Risk of arrhythmias may increase during the labor and delivery. Monitor patients continuously during labor and delivery [see Warnings and Precautions (5.1 and 5.2)].

8.2. Lactation

Risk Summary

The digoxin dose received through breastfeeding is up to 4% of the neonatal maintenance dosage, which is unlikely to be clinically relevant. There are no data on the effects of digoxin on the breastfed infant or the effects on milk production.

Data

Based on data from two lactation studies in a total of 13 breastfed infants, the digoxin concentrations in breast milk were between 0.4–1.0 ng/mL following 0.25 mg once daily dose of digoxin in the lactating mother. Thus, the amount of digoxin ingested daily by the infants is estimated to be between 0.03 to 0.16 ยตg/kg/day. This translates to a relative infant dose of digoxin between 1 to 7% of the maternal weight-adjusted dose and about 0.2 to 4% of the neonatal maintenance dose.

8.4. Pediatric Use

The safety and effectiveness of LANOXIN in the control of ventricular rate in children with atrial fibrillation have not been established.

The safety and effectiveness of LANOXIN in the treatment of heart failure in children have not been established in adequate and well-controlled studies. However, in published literature of children with heart failure of various etiologies (e.g., ventricular septal defects, anthracycline toxicity, patent ductus arteriosus), treatment with digoxin has been associated with improvements in hemodynamic parameters and in clinical signs and symptoms.

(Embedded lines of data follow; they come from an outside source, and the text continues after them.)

Inductive seg_step : seg_state → nat → string → seg_state → list block → Prop :=
| seg_open n line d v b :
    DIRECTIVE_RE line = Some (d, v) →
    apply_directive (Py.strip d) (Py.strip v) (new_block n) = Some b →
    seg_step Idle n line (Collecting b) []
| seg_update c n line d v b :
    DIRECTIVE_RE line = Some (d, v) →
    apply_directive (Py.strip d) (Py.strip v) c = Some b →
    seg_step (Collecting c) n line (Collecting b) []
| seg_close c n line :
    DIRECTIVE_RE line = None →
    seg_step (Collecting c) n line Idle [c]
| seg_skip n line :
    DIRECTIVE_RE line = None →
    seg_step Idle n line Idle [].

(** [seg_run s n lines out]: started in state [s] on the lines numbered from
    [n], the machine emits [out], the block still open at the end included. *)
Inductive seg_run : seg_state → nat → list string → list block → Prop :=
| seg_eof_idle n : seg_run Idle n [] []
| seg_eof_open c n : seg_run (Collecting c) n [] [c]
| seg_next s n line s' out lines outs :
    seg_step s n line s' out →
    seg_run s' (S n) lines outs →
    seg_run s n (line :: lines) (out ++ outs).

(** A line is a known directive line when the pattern matches it and the
    directive is one of the recognised ones. *)
Definition known_directive_or_text (line : string) : bool :=
  match DIRECTIVE_RE line with
  | Some (d, v) =>
      bool_decide (is_Some
        (apply_directive (Py.strip d) (Py.strip v) (new_block 0)))
  | None => true
  end.

(** *** Synthesized test ids *)

Definition has_explicit_id (b : block) : bool :=
  match blk_id b with
  | Some i => Py.truthy i
  | None => false
  end.

Definition synthesized_id (rel_label : string) (start_line : nat) : string :=
  rel_label +:+ "#L" +:+ Py.str_of_nat start_line.

(** *** The references list *)

Definition is_refs_header (line : string) : bool :=
  bool_decide (Py.strip line = "References:").

Definition is_refs_entry (line : string) : bool :=
  Py.startswith "- " (Py.strip line).
(** *** What each write method can do to the collection *)

(** X16: a POST either leaves the collection as it is or appends one
    record to it; a PUT keeps the sequence of ids, hence the number of
    records; a DELETE either leaves the collection as it is or takes one
    record out, the others keeping their order. *)
Theorem write_frames (st : state) (req : request) :
  let st' := snd (handle st req) in
  match meth req with
  | GET => st' = st
  | POST => products st' = products st ∨
            ∃ p, products st' = (products st ++ [p])%list
  | PUT => ids st' = ids st
  | DELETE => products st' = products st ∨
              ∃ l1 x l2, products st = (l1 ++ x :: l2)%list ∧
                         products st' = (l1 ++ l2)%list
  end.
Proof.
  unfold handle.
  apply (dispatch_spec (λ rs,
    let st' := snd rs in
    match meth req with
    | GET => st' = st
    | POST => products st' = products st ∨
              ∃ p, products st' = (products st ++ [p])%list
    | PUT => ids st' = ids st
    | DELETE => products st' = products st ∨
                ∃ l1 x l2, products st = (l1 ++ x :: l2)%list ∧
                           products st' = (l1 ++ l2)%list
    end)).
  { simpl. destruct (meth req); auto. }
  unfold routes. repeat apply Forall_cons_2; [..|apply Forall_nil_2];
    intros ps Hm Hp; simpl in Hm; rewrite Hm; simpl route_stack; simpl run_stack.
  - done.
  - unfold asyncHandler, list_products. by destruct (by_term _ _).
  - unfold asyncHandler, get_product. by destruct (find_id _ _) as [[? ?]|].
  - unfold requireApiKey, validateProduct.
    destruct (x_api_key req) as [key|]; [|by left].
    destruct (String.eqb _ "" || _); [by left|].
    destruct (validation_errors (body req)); [|by left].
    unfold asyncHandler, create_product.
    destruct (destructure _) as [[[[[n d] x] c] s]|]; [|by left].
    right. by eexists.
  - unfold requireApiKey, validateProduct.
    destruct (x_api_key req) as [key|]; [|done].
    destruct (String.eqb _ "" || _); [done|].
    destruct (validation_errors (body req)); [|done].
    unfold asyncHandler, update_product.
    destruct (find_id _ _) as [[idx old]|] eqn:Hfind; [|done].
    destruct (destructure _) as [[[[[n d] x] c] s]|]; [|done].
    simpl. unfold ids. simpl. rewrite list_fmap_insert. simpl.
    apply list_insert_id. rewrite list_lookup_fmap.
    unfold find_id in Hfind. apply list_find_Some in Hfind as (-> & _ & _). done.
  - unfold requireApiKey.
    destruct (x_api_key req) as [key|]; [|by left].
    destruct (String.eqb _ "" || _); [by left|].
    unfold asyncHandler, delete_product.
    destruct (find_id _ _) as [[idx old]|] eqn:Hfind; [|by left].
    destruct (find_id_Some _ _ _ _ Hfind) as (l1 & l2 & Hl & Hlen & Hid & Hl1).
    right. exists l1, old, l2. split; [done|]. simpl.
    rewrite Hl, <- Hlen. apply delete_middle.
  - done.
Qed.

(** *** Stored records are validated records *)

Lemma destructure_valid (b : list (string * Js.value)) n d x c s :
  ascii_fields b →
  validation_errors b = [] → destructure b = Some (n, d, x, c, s) →
  (blank n = false ∧ blank c = false ∧ PrimFloat.is_nan x = false) ∧
  ascii_only n = true ∧ ascii_only c = true.
Proof.
  intros Ha Hv Hd. unfold validation_errors in Hv.
  apply app_eq_nil in Hv as (Hn & (Hp & (Hc & _)%app_eq_nil)%app_eq_nil).
  apply name_errors_nil in Hn as (n' & Hn' & Hbn).
  apply price_errors_nil in Hp as (x' & Hx' & Hnx).
  apply category_errors_nil in Hc as (c' & Hc' & Hbc).
  pose proof (Ha n' (or_introl Hn')) as Han.
  pose proof (Ha c' (or_intror Hc')) as Hac.
  unfold destructure in Hd. rewrite Hn', Hx', Hc' in Hd.
  destruct (Js.get "inStock" b); by simplify_eq.
Qed.

Lemma handle_keeps_valid (st : state) (req : request) :
  ascii_fields (body req) →
  Forall (λ p, valid_record p ∧ ascii_only (name p) = true ∧
               ascii_only (category p) = true) (products st) →
  Forall (λ p, valid_record p ∧ ascii_only (name p) = true ∧
               ascii_only (category p) = true) (products (snd (handle st req))).
Proof.
  intros Ha Hst. unfold handle.
  apply (dispatch_spec (λ rs,
    Forall (λ p, valid_record p ∧ ascii_only (name p) = true ∧
                 ascii_only (category p) = true) (products (snd rs)))); [done|].
  unfold routes. repeat apply Forall_cons_2; [..|apply Forall_nil_2];
    intros ps Hm Hp; simpl route_stack; simpl run_stack.
  - done.
  - unfold asyncHandler, list_products. by destruct (by_term _ _).
  - unfold asyncHandler, get_product. by destruct (find_id _ _) as [[? ?]|].
  - unfold requireApiKey, validateProduct.
    destruct (x_api_key req) as [key|]; [|done].
    destruct (String.eqb _ "" || _); [done|].
    destruct (validation_errors (body req)) eqn:Ev; [|done].
    unfold asyncHandler, create_product.
    destruct (destructure _) as [[[[[n d] x] c] s]|] eqn:Hd; [|done].
    simpl. apply Forall_app. split; [done|]. apply Forall_singleton.
    apply (destructure_valid _ _ _ _ _ _ Ha Ev Hd).
  - unfold requireApiKey, validateProduct.
    destruct (x_api_key req) as [key|]; [|done].
    destruct (String.eqb _ "" || _); [done|].
    destruct (validation_errors (body req)) eqn:Ev; [|done].
    unfold asyncHandler, update_product.
    destruct (find_id _ _) as [[idx old]|]; [|done].
    destruct (destructure _) as [[[[[n d] x] c] s]|] eqn:Hd; [|done].
    simpl. apply Forall_insert; [done|].
    apply (destructure_valid _ _ _ _ _ _ Ha Ev Hd).
  - unfold requireApiKey.
    destruct (x_api_key req) as [key|]; [|done].
    destruct (String.eqb _ "" || _); [done|].
    unfold asyncHandler, delete_product.
    destruct (find_id _ _) as [[idx old]|]; [|done].
    simpl. by apply Forall_delete.
  - done.
Qed.

(** X17: whatever requests are served from the seeded state, as long as
    the names and categories their bodies submit are ASCII strings, every
    stored record has an ASCII name and an ASCII category with a character
    that is not white space, and a price that is not NaN. *)
Theorem stored_records_valid (reqs : list request) :
  Forall (λ req, ascii_fields (body req)) reqs →
  Forall (λ p, valid_record p ∧ ascii_only (name p) = true ∧
               ascii_only (category p) = true) (products (run initial reqs)).
Proof.
  assert (Forall (λ p, valid_record p ∧ ascii_only (name p) = true ∧
                       ascii_only (category p) = true) (products initial)) as Hinit.
  { unfold initial, seed. simpl. repeat constructor. }
  revert Hinit. generalize initial.
  induction reqs as [|req reqs IH]; intros st Hst Hreqs; simpl; [done|].
  apply Forall_cons in Hreqs as [Hreq Hreqs].
  apply IH; [|done]. by apply handle_keeps_valid.
Qed.

(** *** The stats handler on categories named like prototype properties *)

Lemma bump_other (acc : gmap string count) (k c : string) :
  k ≠ c → bump acc k !! c = acc !! c.
Proof.
  intros Hne. unfold bump.
  destruct (acc !! k) as [[n|s]|]; try by rewrite lookup_insert_ne.
  destruct (String.eqb k "__proto__"); [done|].
  destruct (inherited k Object_prototype_methods); by rewrite lookup_insert_ne.
Qed.

Lemma bump_proto (acc : gmap string count) (k : string) :
  acc !! "__proto__" = None → bump acc k !! "__proto__" = None.
Proof.
  intros Hnone. destruct (decide (k = "__proto__")) as [->|Hne].
  - unfold bump. by rewrite Hnone.
  - by rewrite bump_other.
Qed.

Lemma append_nonempty (s : string) : String.eqb (s ++ "1") "" = false.
Proof. by destruct s. Qed.

(** Once a key inherited from [Object.prototype] is met, its entry is a
    non-empty string, and stays one. *)
Lemma bump_inherited (acc : gmap string count) (k c src : string) :
  inherited c Object_prototype_methods = Some src →
  (acc !! c = None ∨ ∃ s, String.eqb s "" = false ∧ acc !! c = Some (Garbled s)) →
  (k = c → ∃ s, String.eqb s "" = false ∧ bump acc k !! c = Some (Garbled s)) ∧
  (bump acc k !! c = None ∨
   ∃ s, String.eqb s "" = false ∧ bump acc k !! c = Some (Garbled s)).
Proof.
  intros Hc Hacc.
  assert (String.eqb c "__proto__" = false) as Hnp.
  { destruct (String.eqb_spec c "__proto__") as [->|]; [done|done]. }
  destruct (decide (k = c)) as [->|Hne].
  - enough (∃ s, String.eqb s "" = false ∧ bump acc c !! c = Some (Garbled s))
      by naive_solver.
    unfold bump. destruct Hacc as [Hnone|(s & Hs & Hsome)].
    + rewrite Hnone, Hnp, Hc. exists (src ++ "1").
      split; [apply append_nonempty|apply lookup_insert_eq].
    + rewrite Hsome, Hs. exists (s ++ "1").
      split; [apply append_nonempty|apply lookup_insert_eq].
  - split; [done|]. by rewrite bump_other.
Qed.

(** X18: whatever the collection, the stats handler answers 200 with the
    number of records as [total]; but its map has no entry for the
    category "__proto__", and for a category that is the name of a method
    of [Object.prototype] (such as "constructor" or "toString") and occurs
    in the collection, the entry is a string and not a count. *)
Theorem stats_on_prototype_names (ps : params) (req : request) (st : state) :
  ∃ stats,
    product_stats ps req st =
      Send {| code := 200;
              content := StatsBody stats (length (products st)) |} st ∧
    stats !! "__proto__" = None ∧
    ∀ c src,
      inherited c Object_prototype_methods = Some src →
      c ∈ category <$> products st →
      ∃ s, stats !! c = Some (Garbled s).
Proof.
  eexists. split; [done|]. split.
  - generalize (lookup_empty (A:=count) (M:=gmap string) "__proto__").
    generalize (∅ : gmap string count).
    induction (products st) as [|p l IH]; intros acc Hacc; simpl; [done|].
    apply IH. by apply bump_proto.
  - intros c src Hc Hin.
    enough (∀ acc : gmap string count,
      (acc !! c = None ∨
       ∃ s, String.eqb s "" = false ∧ acc !! c = Some (Garbled s)) →
      let stats := fold_left (λ acc p, bump acc (category p)) (products st) acc in
      (stats !! c = None ∨
       ∃ s, String.eqb s "" = false ∧ stats !! c = Some (Garbled s)) ∧
      ((c ∈ category <$> products st ∨ acc !! c ≠ None) →
       ∃ s, stats !! c = Some (Garbled s))) as Hgen.
    { destruct (Hgen ∅) as [_ H]; [by left|]. apply H. by left. }
    clear Hin. induction (products st) as [|p l IH]; intros acc Hacc; simpl.
    + split; [done|]. intros [Hin|Hne]; [by apply elem_of_nil in Hin|].
      destruct Hacc as [?|(s & _ & ?)]; [done|by exists s].
    + destruct (bump_inherited acc (category p) c src Hc Hacc) as [Hhit Hinv].
      destruct (IH _ Hinv) as [IH1 IH2]. split; [done|].
      intros [Hin|Hne]; apply IH2.
      * apply elem_of_cons in Hin as [->|Hin]; [|by left].
        right. destruct (Hhit eq_refl) as (s & _ & ->). done.
      * right. destruct Hacc as [?|(s & _ & Hs)]; [done|].
        destruct (decide (category p = c)) as [Heq|Hneq].
        -- destruct (Hhit Heq) as (s' & _ & ->). done.
        -- rewrite bump_other by done. by rewrite Hs.
Qed.

(** *** Create, then delete *)

(** X21: creating a record under an id that no stored record carries and
    then deleting that id gives the collection back as it was; the DELETE
    answers with the record the POST answered with. *)
Theorem create_then_delete_restores (st : state) (qu qu' : Query.t)
    (b b' : list (string * Js.value)) :
  validation_errors b = [] →
  uuidv4 (uuid_calls st) ∉ ids st →
  let created := handle st (Request POST ["api"; "products"] (Some expected) qu b) in
  let deleted :=
    handle (snd created)
      (Request DELETE ["api"; "products"; uuidv4 (uuid_calls st)]
         (Some expected) qu' b') in
  code (fst created) = 201 ∧ code (fst deleted) = 200 ∧
  content (fst deleted) = content (fst created) ∧
  products (snd deleted) = products st.
Proof.
  intros Hb Hfresh created deleted.
  destruct (handle_post_valid st qu b Hb) as (n & x & c & s & _ & _ & _ & _ & Hpost).
  cbv zeta in Hpost. set (new := Product _ _ _ _ _ _) in Hpost.
  unfold deleted, created. rewrite Hpost. simpl.
  rewrite handle_delete, decide_True by done. simpl.
  rewrite find_id_middle by done. simpl.
  split_and!; [done..|]. rewrite delete_middle. apply app_nil_r.
Qed.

Newborn infants display considerable variability in their tolerance to digoxin. Premature and immature infants are particularly sensitive to the effects of digoxin, and the dosage of the drug must not only be reduced but must be individualized according to their degree of maturity.

8.5. Geriatric Use

The majority of clinical experience gained with digoxin has been in the elderly population. This experience has not identified differences in response or adverse effects between the elderly and younger patients. However, this drug is known to be substantially excreted by the kidney, and the risk of toxic reactions to this drug may be greater in patients with impaired renal function. Because elderly patients are more likely to have decreased renal function, care should be taken in dose selection, which should be based on renal function, and it may be useful to monitor renal function [see Dosage and Administration (2.1)].

8.6. Renal Impairment

The clearance of digoxin can be primarily correlated with the renal function as indicated by creatinine clearance. Table 3 and Table 5 provide the usual daily maintenance dose requirements for digoxin based on creatinine clearance [see Dosage and Administration (2.3)].

Digoxin is primarily excreted by the kidneys; therefore, patients with impaired renal function require smaller than usual maintenance doses of digoxin [see Dosage and Administration (2.3)]. Because of the prolonged elimination half-life, a longer period of time is required to achieve an initial or new steady-state serum concentration in patients with renal impairment than in patients with normal renal function. If appropriate care is not taken to reduce the dose of digoxin, such patients are at high risk for toxicity, and toxic effects will last longer in such patients than in patients with normal renal function.

8.7. Hepatic Impairment

Plasma digoxin concentrations in patients with acute hepatitis generally fall within the range of profiles in a group of healthy subjects.

8. Use in Specific Populations

8.8 Malabsorption

The absorption of digoxin is reduced in some malabsorption conditions such as chronic diarrhea.